Beyond AI Logo

少ない教師データからの高精度予測モデル自動構築 Automated Learning of High Accurate Prediction Model from Limited Supervised Data



研究リーダー Project Leader
原田 達也 教授 Tatsuya Harada Professor
東京大学 先端科学技術研究センター Research Center for Advanced Science and Technology, The University of Tokyo
研究者 Researchers
  • 杉山 将 教授 Masashi Sugiyama Professor





教師データの整備という機械学習の導入障壁 Development of Training Data: The Barrier to Introduction of Machine Learning


Systems and services equipped with sophisticated prediction functions based on machine learning are rapidly expanding, attracting substantial interest. But did you know that there exists a huge barrier of training data development to the introduction of machine learning, particularly deep learning? Currently, deep learning is successfully introduced, primarily in the area of “supervised learning.” However, there is a need to prepare massive amounts of “training data” (data with correct answers) to achieve high prediction accuracy using the supervised learning. In numerous applications, sufficient training data cannot be prepared when attempts are made to introduce new machine learning processes, which may exclude developers and users from the benefits of training data. Even if the data required for building training data were available, the preparation process would require enormous cost and specialized knowledge, thereby posing as a major obstacle to its introduction. The construction of a system that allows the introduction of machine learning even with limited information and the reduction of costs for creating high-quality training data are therefore the foremost challenges in the universal use of intelligent systems in practice.


Details of Project

限られた教師データから高精度な予測モデルを自動的に構築する機械学習の基盤技術を研究  Research on Underlying Technology of Machine Learning for Automatically Building High Precision Prediction Models from Limited Training Data


To solve the challenge, this research aims to establish underlying technology for automatically building high precision prediction models from limited training data.
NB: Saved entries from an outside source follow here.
Definition suite : list bool :=
  [
    sim_transport_send_raft_unknown_peer_is_unreachable; dispatch_raft_message_routes_request_vote_to_handler;
    dispatch_raft_message_routes_append_entries_to_handler; dispatch_raft_message_routes_install_snapshot_to_handler;
    dispatch_raft_message_rejects_inbound_reply_variant; sim_transport_serve_dispatches_through_node_handler;
    sim_transport_send_vote_returns_vote_response; sim_transport_round_trip_append_entries_to_follower].
End sim_transport_tests.

Lemma sim_transport_tests_pass : forallb id sim_transport_tests.suite = true.
Proof. vm_compute. reflexivity. Qed.

(** ** Clusters *)

Module sim_harness_tests.

Section steps.
Context {S : Type} {FS : FaultScheduler S}.

(** The operations of the harness on a running cluster. *)
Definition running (f : Sim S → option (Sim S)) : M (Sim S) unit := λ s,
  match f s with Some s' => (Ok tt, s') | None => (Err Panicked, s) end.

Definition on_cluster {A} (f : SimCluster S → option (A * SimCluster S)) : M (Sim S) A := λ s,
  match f (sim_cluster s) with
  | Some (a, c) => (Ok a, mkSim c (sim_votes s) (sim_ended s))
  | None => (Err Panicked, s)
  end.

Definition drive (f : SimCluster S → option (SimCluster S)) : M (Sim S) unit := on_cluster (λ c, c' ← f c; Some (tt, c')).

Definition the_leader : M (Sim S) nat := l ← gets (λ s, leader_index (sim_cluster s)); unwrap l.
Definition submit (i : nat) (key value : string) : M (Sim S) Z := on_cluster (submit_set i key value).
Definition raft (i : nat) : M (Sim S) RaftNode := r ← gets (λ s, raft_of i (sim_cluster s)); unwrap r.

Definition assert_read (i : nat) (key value : string) : M (Sim S) unit :=
  r ← gets (λ s, read_key i key (sim_cluster s)); assert_eq r (Some (Some value)).

Definition everywhere (count : nat) (f : nat → M (Sim S) unit) : M (Sim S) unit :=
  foldr (λ i m, f i ;; m) (mret tt) (seq 0 count).

(** [wait_for_replication(target, timeout)], in seconds. *)
Definition replicated (target timeout : Z) : M (Sim S) unit := running (replicates target [] (timeout * 1000)).

(** The loops in the tests: node [i] has applied up to [target] within [timeout] seconds. *)
Definition catches_up (i : nat) (target timeout : Z) : M (Sim S) unit :=
  running (λ s, wait rounds (λ w, match c_ids (sim_cluster s) !! i ≫= (w_nodes w !!.) with
    | Some n => target <=? last_applied n
    | None => false
    end) (w_time (world s) + timeout * 1000) s).
End steps.

Definition cluster {S} `{FaultScheduler S} (count : nat) (sched : S) (body : M (Sim S) unit) : bool :=
  match new_n_nodes count sched 0 with Some c => passes (start c) body | None => false end.

Definition sim_harness_3_nodes_elects_leader : bool :=
  cluster 3 mkAlwaysDeliver (
    running (elects 0) ;;
    leader ← the_leader;
    assert_eq leader 0%nat ;;
    n ← raft leader;
    let leader_term := current_term n in
    assert (1 <=? leader_term) ;;
    everywhere 3 (λ i, n ← raft i; assert_eq (current_term n) leader_term) ;;
    drive (λ c, Some (shutdown c))).

Definition sim_harness_3_nodes_replicates_set_to_all_followers : bool :=
  cluster 3 mkAlwaysDeliver (
    running (elects 0) ;;
    leader_idx ← the_leader;
    index ← submit leader_idx "hello" "world";
    assert_eq index 1 ;;
    replicated index 5 ;;
    everywhere 3 (λ i, assert_read i "hello" "world") ;;
    drive (λ c, Some (shutdown c))).

Definition sim_harness_3_nodes_replicates_multiple_sets : bool :=
  cluster 3 mkAlwaysDeliver (
    running (elects 0) ;;
    leader_idx ← the_leader;
    idx1 ← submit leader_idx "a" "1";
    idx2 ← submit leader_idx "b" "2";
    replicated idx2 5 ;;
    everywhere 3 (λ i, assert_read i "a" "1" ;; assert_read i "b" "2") ;;
    assert_eq idx1 1 ;;
    assert_eq idx2 2).

Definition sim_harness_with_drop_link_isolates_n2 : bool :=
  cluster 3 (mkDropLink "n0" "n2") (
    running (elects 0) ;;
    leader_idx ← the_leader;
    idx ← submit leader_idx "before_heal" "v1";
    catches_up 1 idx 5 ;;
    n2 ← raft 2;
    assert (last_applied n2 <? idx) ;;
    drive (λ c, Some (shutdown c))).

(** The scheduler the harness and the test share. *)
Definition on_scheduler {S} (f : S → S) : M (Sim S) unit :=
  modify (λ s, let w := world s in let net := w_net w in
    set_world (set_net (mkNetwork (net_peers net) (channels net) (rpc_timeout net) (f (scheduler net))) w) s).

Definition sim_harness_with_partition_heals_and_catches_up : bool :=
  cluster 3 partitioned_network_new (
    running (elects 0) ;;
    leader_idx ← the_leader;
    on_scheduler (partition (mkLink "n0" "n2")) ;;
    idx ← submit leader_idx "after_partition" "v1";
    catches_up 1 idx 5 ;;
    n2 ← raft 2;
    assert (last_applied n2 <? idx) ;;
    on_scheduler heal ;;
    catches_up 2 idx 10 ;;
    everywhere 3 (λ i, assert_read i "after_partition" "v1") ;;
    drive (λ c, Some (shutdown c))).

Definition sim_harness_1_node_cluster_is_immediately_leader : bool :=
  cluster 1 mkAlwaysDeliver (
    running (elects 0) ;;
    leader ← the_leader;
    assert_eq leader 0%nat ;;
    idx ← submit leader "k" "v";
    replicated idx 5 ;;
    assert_read 0 "k" "v" ;;
    drive (λ c, Some (shutdown c))).

Definition sim_harness_kill_then_restart_node_catches_up : bool :=
  cluster 3 mkAlwaysDeliver (
    running (elects 0) ;;
    leader_idx ← the_leader;
    let victim := 2%nat in
    idx_before ← submit leader_idx "before_kill" "v1";
    running (replicates idx_before [victim] 5000) ;;
    assert_read victim "before_kill" "v1" ;;
    drive (kill_node victim) ;;
    idx_after ← submit leader_idx "after_kill" "v2";
    running (replicates idx_after [victim] 5000) ;;
    n2 ← raft victim;
    assert (last_applied n2 <? idx_after) ;;
    drive (restart_node victim) ;;
    catches_up victim idx_after 10 ;;
    assert_read victim "after_kill" "v2" ;;
    drive (λ c, Some (shutdown c))).

Definition suite : list bool :=
  [
    sim_harness_3_nodes_elects_leader; sim_harness_3_nodes_replicates_set_to_all_followers;
    sim_harness_3_nodes_replicates_multiple_sets; sim_harness_with_drop_link_isolates_n2;
    sim_harness_with_partition_heals_and_catches_up; sim_harness_1_node_cluster_is_immediately_leader;
    sim_harness_kill_then_restart_node_catches_up].
End sim_harness_tests.

Lemma sim_harness_tests_pass : forallb id sim_harness_tests.suite = true.
Proof. vm_compute. reflexivity. Qed.

Module invariants_tests.
Import sim_harness_tests.

(** The nodes of a cluster, as the checks see them. *)
Definition seen (c : SimHarness.SimCluster AlwaysDeliver) : list SimNode :=
  omap (λ id, mkSimNode id <$> w_nodes (c_world c) !! id) (c_ids c).

Definition checks (check : list SimNode → check) : M (Sim AlwaysDeliver) Invariants.check :=
  gets (λ s, check (seen (sim_cluster s))).

(** [assert_invariants(&cluster).expect(..)] *)
Definition invariants_hold : M (Sim AlwaysDeliver) unit :=
  r ← checks assert_invariants; match r with Pass => mret tt | _ => throw Panicked end.

Definition new_3_node (body : M (Sim AlwaysDeliver) unit) : bool := cluster 3 mkAlwaysDeliver body.

(** The election, and the pause after it. *)
Definition stable_3node (body : M (Sim AlwaysDeliver) unit) : bool :=
  new_3_node (running (elects 0) ;; modify round ;; body).

Definition edit (i : nat) (f : RaftNode → RaftNode) : M (Sim AlwaysDeliver) unit :=
  drive (λ c, '(_, c') ← on_raft i (modify f) c; Some c').

Definition push_entry (e : LogEntry) (n : RaftNode) : RaftNode := with_log (log n ++ [e]) n.

Definition invariant_holds_on_idle_cluster : bool := new_3_node invariants_hold.

Definition invariant_holds_after_simple_set_commit : bool :=
  stable_3node (
    leader ← the_leader;
    _ ← submit leader "k1" "v1";
    replicated 1 2 ;;
    invariants_hold).

Definition invariant_holds_after_tx_commit : bool :=
  stable_3node (
    leader ← the_leader;
    _ ← on_cluster (submit_command leader (CBeginTx "tx1" [TxPut "a" "1"]));
    replicated 1 2 ;;
    _ ← on_cluster (submit_command leader (CDecideTx "tx1" Commit));
    replicated 2 2 ;;
    invariants_hold).

Definition election_safety_catches_dual_leader : bool :=
  new_3_node (
    edit 0 (λ n, with_state Leader (with_current_term 5 n)) ;;
    edit 1 (λ n, with_state Leader (with_current_term 5 n)) ;;
    result ← checks check_election_safety;
    match result with Violated (ElectionSafety 5 _) => mret tt | _ => throw Panicked end).

Definition state_machine_safety_catches_divergent_apply : bool :=
  new_3_node (
    edit 0 (push_entry (mkLogEntry 1 1 (CSet "k1" "v1"))) ;;
    edit 0 (with_last_applied 1) ;;
    edit 1 (push_entry (mkLogEntry 1 1 (CSet "k1" "v2"))) ;;
    edit 1 (with_last_applied 1) ;;
    result ← checks check_state_machine_safety;
    match result with Violated (StateMachineSafety 1 _ _ _ _) => mret tt | _ => throw Panicked end).

Definition log_matching_property_catches_term_divergence : bool :=
  new_3_node (
    edit 0 (push_entry (mkLogEntry 1 1 (CSet "k1" "v1"))) ;;
    edit 1 (push_entry (mkLogEntry 2 1 (CSet "k1" "v1"))) ;;
    edit 0 (with_commit_index 1) ;;
    edit 1 (with_commit_index 1) ;;
    result ← checks check_log_matching_property;
    match result with Violated (LogMatchingProperty 1 _ _ _ _ _ _) => mret tt | _ => throw Panicked end).

Definition two_pc_atomicity_catches_split_outcome : bool :=
  new_3_node (
    edit 0 (push_entry (mkLogEntry 1 1 (CDecideTx "tx1" Commit))) ;;
    edit 1 (push_entry (mkLogEntry 1 1 (CDecideTx "tx1" Abort))) ;;
    result ← checks check_2pc_atomicity;
    match result with Violated (TwoPhaseCommitAtomicity _ _) => mret tt | _ => throw Panicked end).

Definition idle_cluster_passes_all_invariants : bool := new_3_node invariants_hold.

Definition suite : list bool :=
  [
    invariant_holds_on_idle_cluster; invariant_holds_after_simple_set_commit; invariant_holds_after_tx_commit;
    election_safety_catches_dual_leader; state_machine_safety_catches_divergent_apply;
    log_matching_property_catches_term_divergence; two_pc_atomicity_catches_split_outcome;
    idle_cluster_passes_all_invariants].
End invariants_tests.

Lemma invariants_tests_pass : forallb id invariants_tests.suite = true.
Proof. vm_compute. reflexivity. Qed.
The technology will fundamentally solve diverse problems related to the developing of training data, which has posed as a barrier to the introduction of machine learning, from areas where machine learning could not be introduced due to the failure to gather large amounts of high-quality training data to ones where introduction of machine learning had to be given up due to human costs and lack of specialized knowledge required for the development of training data.
In this research, we plan to establish innovative underlying technology from three perspectives. Our research team has already obtained world-leading achievements and evaluation results for different processes. By maintaining and accelerating this advantage, we aim to create more predominant core technologies.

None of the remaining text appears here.